Content starts
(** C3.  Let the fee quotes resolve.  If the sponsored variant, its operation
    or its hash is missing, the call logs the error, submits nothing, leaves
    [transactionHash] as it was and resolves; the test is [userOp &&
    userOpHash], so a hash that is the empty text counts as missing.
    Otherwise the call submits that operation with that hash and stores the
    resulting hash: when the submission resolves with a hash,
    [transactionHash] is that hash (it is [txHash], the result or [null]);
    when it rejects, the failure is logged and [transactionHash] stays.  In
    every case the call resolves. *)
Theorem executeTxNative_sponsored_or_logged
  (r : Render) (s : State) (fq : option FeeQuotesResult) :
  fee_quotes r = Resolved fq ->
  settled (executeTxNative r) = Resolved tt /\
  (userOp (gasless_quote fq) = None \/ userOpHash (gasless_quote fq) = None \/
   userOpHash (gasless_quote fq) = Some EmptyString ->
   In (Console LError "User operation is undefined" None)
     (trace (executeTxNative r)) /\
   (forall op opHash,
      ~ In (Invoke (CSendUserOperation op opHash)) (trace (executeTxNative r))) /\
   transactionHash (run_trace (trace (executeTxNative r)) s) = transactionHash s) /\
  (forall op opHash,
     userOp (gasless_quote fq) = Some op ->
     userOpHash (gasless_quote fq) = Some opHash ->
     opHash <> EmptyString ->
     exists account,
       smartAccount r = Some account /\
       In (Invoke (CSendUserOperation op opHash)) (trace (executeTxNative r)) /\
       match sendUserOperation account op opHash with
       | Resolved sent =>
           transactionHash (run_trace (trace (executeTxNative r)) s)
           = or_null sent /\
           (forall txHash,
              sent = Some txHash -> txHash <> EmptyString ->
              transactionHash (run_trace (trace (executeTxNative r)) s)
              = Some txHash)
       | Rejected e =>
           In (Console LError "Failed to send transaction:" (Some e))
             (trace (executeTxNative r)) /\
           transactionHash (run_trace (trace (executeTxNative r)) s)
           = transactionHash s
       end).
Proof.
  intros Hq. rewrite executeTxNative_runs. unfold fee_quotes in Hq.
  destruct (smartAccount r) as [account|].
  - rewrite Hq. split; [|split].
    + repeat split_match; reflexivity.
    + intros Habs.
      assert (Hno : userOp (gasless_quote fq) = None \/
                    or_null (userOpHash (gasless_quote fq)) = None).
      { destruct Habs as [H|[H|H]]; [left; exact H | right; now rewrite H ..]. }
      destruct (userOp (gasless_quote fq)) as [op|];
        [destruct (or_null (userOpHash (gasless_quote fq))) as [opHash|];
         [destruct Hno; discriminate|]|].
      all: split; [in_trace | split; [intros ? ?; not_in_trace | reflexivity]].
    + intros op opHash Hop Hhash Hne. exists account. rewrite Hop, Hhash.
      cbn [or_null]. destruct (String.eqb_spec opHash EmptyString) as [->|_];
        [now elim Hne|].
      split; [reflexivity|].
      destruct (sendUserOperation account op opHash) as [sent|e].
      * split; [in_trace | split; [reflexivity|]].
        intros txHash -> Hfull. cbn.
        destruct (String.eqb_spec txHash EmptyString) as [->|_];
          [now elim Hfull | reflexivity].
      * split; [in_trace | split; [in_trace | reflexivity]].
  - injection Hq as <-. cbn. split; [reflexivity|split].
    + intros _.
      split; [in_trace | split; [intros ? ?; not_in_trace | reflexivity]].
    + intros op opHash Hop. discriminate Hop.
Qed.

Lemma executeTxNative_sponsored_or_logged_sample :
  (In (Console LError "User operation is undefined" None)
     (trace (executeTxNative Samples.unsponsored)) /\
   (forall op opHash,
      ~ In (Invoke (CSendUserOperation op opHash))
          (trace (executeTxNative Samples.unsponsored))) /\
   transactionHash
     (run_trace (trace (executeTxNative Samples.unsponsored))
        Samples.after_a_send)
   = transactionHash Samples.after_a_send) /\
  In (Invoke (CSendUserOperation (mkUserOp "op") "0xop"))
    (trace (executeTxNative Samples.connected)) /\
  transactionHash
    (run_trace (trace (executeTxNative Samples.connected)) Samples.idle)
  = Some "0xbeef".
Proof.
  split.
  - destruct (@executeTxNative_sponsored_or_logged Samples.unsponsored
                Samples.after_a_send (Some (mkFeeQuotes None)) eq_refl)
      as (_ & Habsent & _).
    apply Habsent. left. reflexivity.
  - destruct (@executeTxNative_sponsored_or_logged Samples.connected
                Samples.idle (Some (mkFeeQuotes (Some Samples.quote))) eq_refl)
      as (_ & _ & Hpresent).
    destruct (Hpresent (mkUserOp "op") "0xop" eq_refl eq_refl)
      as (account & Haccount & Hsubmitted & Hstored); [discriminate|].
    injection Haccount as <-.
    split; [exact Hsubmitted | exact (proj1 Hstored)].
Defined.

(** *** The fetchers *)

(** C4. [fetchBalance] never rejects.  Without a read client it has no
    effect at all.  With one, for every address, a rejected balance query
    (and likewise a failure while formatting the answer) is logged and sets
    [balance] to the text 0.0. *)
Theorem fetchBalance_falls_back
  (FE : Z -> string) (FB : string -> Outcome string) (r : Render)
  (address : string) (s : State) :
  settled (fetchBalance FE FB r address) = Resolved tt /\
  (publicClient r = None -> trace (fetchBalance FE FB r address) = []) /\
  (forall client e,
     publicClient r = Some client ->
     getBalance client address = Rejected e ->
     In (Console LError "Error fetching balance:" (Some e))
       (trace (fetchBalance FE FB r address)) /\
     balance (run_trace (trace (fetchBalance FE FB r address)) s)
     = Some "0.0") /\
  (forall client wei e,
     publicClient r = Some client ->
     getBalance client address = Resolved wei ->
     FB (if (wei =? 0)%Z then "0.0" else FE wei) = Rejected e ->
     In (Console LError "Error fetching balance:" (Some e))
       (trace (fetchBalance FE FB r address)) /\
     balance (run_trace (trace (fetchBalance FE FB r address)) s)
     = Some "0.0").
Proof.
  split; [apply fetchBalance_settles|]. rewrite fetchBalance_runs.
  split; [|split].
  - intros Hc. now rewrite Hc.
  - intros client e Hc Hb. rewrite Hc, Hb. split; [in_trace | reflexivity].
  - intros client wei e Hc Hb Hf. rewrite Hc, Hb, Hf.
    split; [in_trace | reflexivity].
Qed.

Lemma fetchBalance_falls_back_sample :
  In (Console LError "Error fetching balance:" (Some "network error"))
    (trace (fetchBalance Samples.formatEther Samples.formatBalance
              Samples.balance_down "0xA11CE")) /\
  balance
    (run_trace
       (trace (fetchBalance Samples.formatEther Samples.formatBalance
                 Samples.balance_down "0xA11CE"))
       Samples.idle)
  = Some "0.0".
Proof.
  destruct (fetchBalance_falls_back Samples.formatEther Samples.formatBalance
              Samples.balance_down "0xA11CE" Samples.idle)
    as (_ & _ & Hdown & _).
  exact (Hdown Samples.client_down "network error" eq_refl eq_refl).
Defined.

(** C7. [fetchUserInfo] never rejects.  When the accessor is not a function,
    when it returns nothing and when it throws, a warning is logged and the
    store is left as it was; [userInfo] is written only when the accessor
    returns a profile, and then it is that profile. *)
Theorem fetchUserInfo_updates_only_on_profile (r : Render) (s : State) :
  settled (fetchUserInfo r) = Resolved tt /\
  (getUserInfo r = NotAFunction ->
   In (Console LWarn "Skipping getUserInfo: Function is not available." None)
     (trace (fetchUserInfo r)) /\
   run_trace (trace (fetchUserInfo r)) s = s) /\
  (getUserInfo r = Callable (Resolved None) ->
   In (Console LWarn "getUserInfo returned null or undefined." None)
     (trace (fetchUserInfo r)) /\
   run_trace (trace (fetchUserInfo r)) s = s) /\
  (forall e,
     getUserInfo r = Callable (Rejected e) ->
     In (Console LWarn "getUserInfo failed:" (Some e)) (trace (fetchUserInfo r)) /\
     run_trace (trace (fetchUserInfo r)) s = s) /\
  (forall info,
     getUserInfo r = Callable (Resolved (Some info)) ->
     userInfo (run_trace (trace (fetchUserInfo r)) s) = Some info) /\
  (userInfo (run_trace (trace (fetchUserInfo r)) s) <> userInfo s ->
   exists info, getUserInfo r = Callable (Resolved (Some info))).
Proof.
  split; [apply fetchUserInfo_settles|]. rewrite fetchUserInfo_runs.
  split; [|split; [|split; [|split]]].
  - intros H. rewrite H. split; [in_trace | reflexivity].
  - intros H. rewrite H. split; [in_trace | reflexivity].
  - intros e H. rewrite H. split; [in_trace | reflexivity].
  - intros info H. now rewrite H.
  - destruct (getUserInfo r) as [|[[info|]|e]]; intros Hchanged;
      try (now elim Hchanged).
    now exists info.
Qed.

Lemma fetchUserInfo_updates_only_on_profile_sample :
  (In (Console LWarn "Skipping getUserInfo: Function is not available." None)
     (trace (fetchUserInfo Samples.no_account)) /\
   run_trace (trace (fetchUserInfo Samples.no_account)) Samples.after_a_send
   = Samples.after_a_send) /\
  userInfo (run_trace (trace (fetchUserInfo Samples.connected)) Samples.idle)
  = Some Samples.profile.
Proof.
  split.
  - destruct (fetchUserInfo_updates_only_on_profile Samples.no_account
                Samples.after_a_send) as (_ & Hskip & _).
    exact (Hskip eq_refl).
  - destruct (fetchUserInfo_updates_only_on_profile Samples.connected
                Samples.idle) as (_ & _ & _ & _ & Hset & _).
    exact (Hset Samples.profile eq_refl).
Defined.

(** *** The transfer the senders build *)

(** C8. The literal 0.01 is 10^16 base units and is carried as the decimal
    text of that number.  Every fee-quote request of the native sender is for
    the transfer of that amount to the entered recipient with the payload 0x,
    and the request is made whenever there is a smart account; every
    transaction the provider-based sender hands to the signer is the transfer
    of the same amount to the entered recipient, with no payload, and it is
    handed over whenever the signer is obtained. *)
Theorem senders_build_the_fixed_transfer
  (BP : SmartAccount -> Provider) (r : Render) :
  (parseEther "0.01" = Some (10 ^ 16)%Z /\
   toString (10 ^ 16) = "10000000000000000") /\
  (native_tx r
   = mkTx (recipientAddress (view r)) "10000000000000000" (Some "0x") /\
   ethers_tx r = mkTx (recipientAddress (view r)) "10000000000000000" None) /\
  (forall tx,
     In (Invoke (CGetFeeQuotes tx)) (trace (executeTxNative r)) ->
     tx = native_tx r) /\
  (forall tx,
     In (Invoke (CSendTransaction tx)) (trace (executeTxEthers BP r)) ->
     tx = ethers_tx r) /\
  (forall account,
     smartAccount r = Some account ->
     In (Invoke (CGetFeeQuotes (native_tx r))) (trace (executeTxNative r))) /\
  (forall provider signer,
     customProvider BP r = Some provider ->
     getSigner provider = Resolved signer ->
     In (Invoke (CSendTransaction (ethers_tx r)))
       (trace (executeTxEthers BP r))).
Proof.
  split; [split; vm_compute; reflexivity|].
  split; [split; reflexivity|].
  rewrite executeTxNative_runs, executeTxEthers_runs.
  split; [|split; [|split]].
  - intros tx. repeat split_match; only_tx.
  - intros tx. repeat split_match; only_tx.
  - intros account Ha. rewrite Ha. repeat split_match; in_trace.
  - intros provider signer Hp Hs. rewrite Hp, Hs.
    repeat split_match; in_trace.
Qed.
Content ends
*Required action*:
Locate all lines in the listing above with the word "Hsubmitted" and copy them.

*Answer area*:
      as (account & Haccount & Hsubmitted & Hstored); [discriminate|].
    split; [exact Hsubmitted | exact (proj1 Hstored)].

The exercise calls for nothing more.